1)What are your favourite foods,please check all that apply:
chees
eggs
onions

2)What are your favourite colours, please check all that apply:

blue
red
green

and so on.

It seems to me that forms are changing to the
point of being noisy, or too much information
that I dont need to hear, I'm of the mindset of
keeping it simple. Perhaps I'm alone on this but
I understand breaking up information into
paragraphs headings and lists but forms are
different because of the intricacy of them, it'd
be like anouncing a new paragraph or line everytime I read an article.

Having said that, if I had to choose the lesser
of 2 evils I'd use headings instead of legend.
I'm not aware that JAWS announces a heading the same way it does legend.

cheers

Geof






>Geof, you mentioned the following:
>
> > I just want the  form to be a form, not something cooked up to make
> > it look good for the sighted or pass some suspect guideline and I
> > want the least amount of chatter from JAWS. I dont want my form
> > broken up by headings either. Then again maybe I'm asking to much.
>
>In your opinion, how would you prefer that a group of checkboxes be
>identified? For instance, if this were a list of checkboxes with
>labels:
>
>cheese
>eggs
>onions
>
>How would you prefer they be grouped?

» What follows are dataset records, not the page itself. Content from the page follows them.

(** C24: a medium verifies against the manifest written for it. The conditions are on the
    source store alone: names of a directory are distinct single elements, every directory
    lists, the format file has the current version, the covered files have paths in the
    grammar of inventory paths (a stray name outside it makes a medium that is refused
    whole), the recipe records are well formed, a SHA-256 is 64 hexadecimal digits, and the
    encoded document is within the reader's bound. Then, when the write succeeds, the
    destination accepts and reads back the very document that was written, and a file is
    in order for it exactly when it is a covered regular file of the store, and a blob has
    the digest of its own path: everything covered is inventoried once and nothing else.
    If the recipe graph is among them, a destination of the medium's zone that has imported
    nothing newer is blocked by nothing. *)
Theorem written_medium_verifies root mediaID records opts budget saved m root'
    (Htree : tree_ok root) (Hlist : ∀ q, list_dir q = Listed)
    (Hformat : readStoreFormat root = Ok FormatVersion) (Hpaths : paths_wf root) (Hhash : hash_wf)
    (Hrecords : ∀ rs r, records = Ok rs → r ∈ rs → record_wf r)
    (Hwrite : Write list_dir root mediaID records opts budget saved = (Ok m, root'))
    (Hsize : (Z.of_nat (slen (encode_manifest m)) ≤ maxManifestBytes * 64)%Z) :
  readManifest root' = inl m ∧
  (∀ p, sound root' (inventory_map m) p ↔
    covered p = true ∧ ∃ data, node_at root p = Some (Regular data) ∧
      ∀ h, hexOfBlobPath p = Some h → sha256hex data = h) ∧
  (∀ vopts b, is_Some (node_at root recipesFile ≫= λ n, match n with Regular data => Some data | _ => None end) →
    vo_zone vopts = wo_zone opts →
    (∀ last, vo_last_import vopts = Some last → (im_resolved last ≤ m_resolved m)%Z) →
    ∃ rep, Verify (Some root') vopts b = Some rep ∧ rep_blocks rep = []).
Proof.
  apply Write_Ok in Hwrite as (inv & rs & Hi & Hinv & Hrecs & Hrs & Hsf & Hmf & Hz & Hf & Hdir & ->).
  destruct inv as [files totals]. apply inventoryOf_spec in Hi as (Hnd & Hfs & Hfc); [|done]. specialize (Hfc Hlist).
  cbn in Hinv. rewrite <-Hinv in Hnd, Hfs, Hfc.
  assert (m_store_format m = FormatVersion) as Hformat' by congruence.
  assert (validate m = Ok tt) as Hvalid by (eapply written_valid; eauto).
  set (root' := put_path (split_byte "/" ManifestPath) (encode_manifest m) root) in *.
  assert (readManifest root' = inl m) as Hread.
  { unfold readManifest, root'. unfold node_at. rewrite put_path_same. unfold limit_reader.
    rewrite (proj2 (Z.leb_le _ _) Hsize), decode_encode_manifest, Hvalid, Hmf, Hformat'. done. }
  assert (∀ p, sound root' (inventory_map m) p ↔ covered p = true ∧ ∃ data, node_at root p = Some (Regular data) ∧
    ∀ h, hexOfBlobPath p = Some h → sha256hex data = h) as Hsound.
  { intros p. split.
    - intros (e & data & He & Hn & _ & _ & Hh). apply inventory_map_Some in He as [He Hp].
      apply Hfs in He as (d & Hd & Hc & _). rewrite Hp in *. split; [done|].
      exists data. split; [|done]. by apply (written_files root (encode_manifest m)).
    - intros (Hc & data & Hn & Hh). assert (content root (file_entry p data)) as He by by exists data.
      pose proof (Hfc _ He) as Hin. destruct (inventory_map_is_Some m _ Hin) as [e' He'].
      pose proof (inventory_map_Some _ _ _ He') as [Hin' Hp']. cbn in He', Hp'.
      assert (e' = file_entry p data) as -> by (eapply content_functional; [by apply Hfs|exact He|done]).
      exists (file_entry p data), data. split; [done|]. split; [by apply written_files|]. done. }
  split; [done|]. split; [done|]. intros vopts b [data Hrec] Hzone Hlast.
  assert (sound root' (inventory_map m) recipesFile) as Hgraph.
  { apply Hsound. split; [done|]. destruct (node_at root recipesFile) as [[d| | |]|]; try done.
    exists d. split; [done|]. done. }
  destruct (Verify_spec root' vopts b) as (rep & Hrep & _). exists rep. split; [done|].
  unfold Verify in Hrep. cbn [mbind option_bind] in Hrep. rewrite Hread in Hrep. unfold globalBlocks in Hrep.
  pose proof (check_complete root' (inventory_map m) recipesFile "" b Hgraph) as Hck.
  destruct (check root' (inventory_map m) recipesFile "" _) as [r c]. cbn in Hck. subst r. cbn [app] in Hrep.
  rewrite Hz, Hzone, String.eqb_refl in Hrep. cbn [app] in Hrep.
  assert (match freshness m vopts with Some f => fc_stale f | None => false end = false) as Hfresh.
  { unfold freshness. destruct (vo_last_import vopts) as [last|]; [cbn|done]. apply Z.ltb_ge. by apply Hlast. }
  destruct (freshness m vopts) as [fr|]; [rewrite Hfresh in Hrep|]; cbn in Hrep;
    (destruct (verifyRecipes _ _ _ _ _) as [[vs c']|]; [cbn in Hrep|done]);
    destruct (findings _ _ _ _) as [fs c'']; by injection Hrep as <-.
Qed.
End written.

It seems to me that there needs
>to be some sort of way to identify those three form fields and their
>labels as "Choose your omelet ingredients" but I'm not entirely sure
>what I should be using mark-up wise to accomplish that. Legend seemed
>like the standard answer per web standards but due to both visual
>rendering and verbose audio rendering, it seems like the worst option.
>An H2 sounds like it might be OK as it should only be read once. The
>key is to make sure it *is* read at least once in most screen readers
>(rather that skipped over when in forms mode).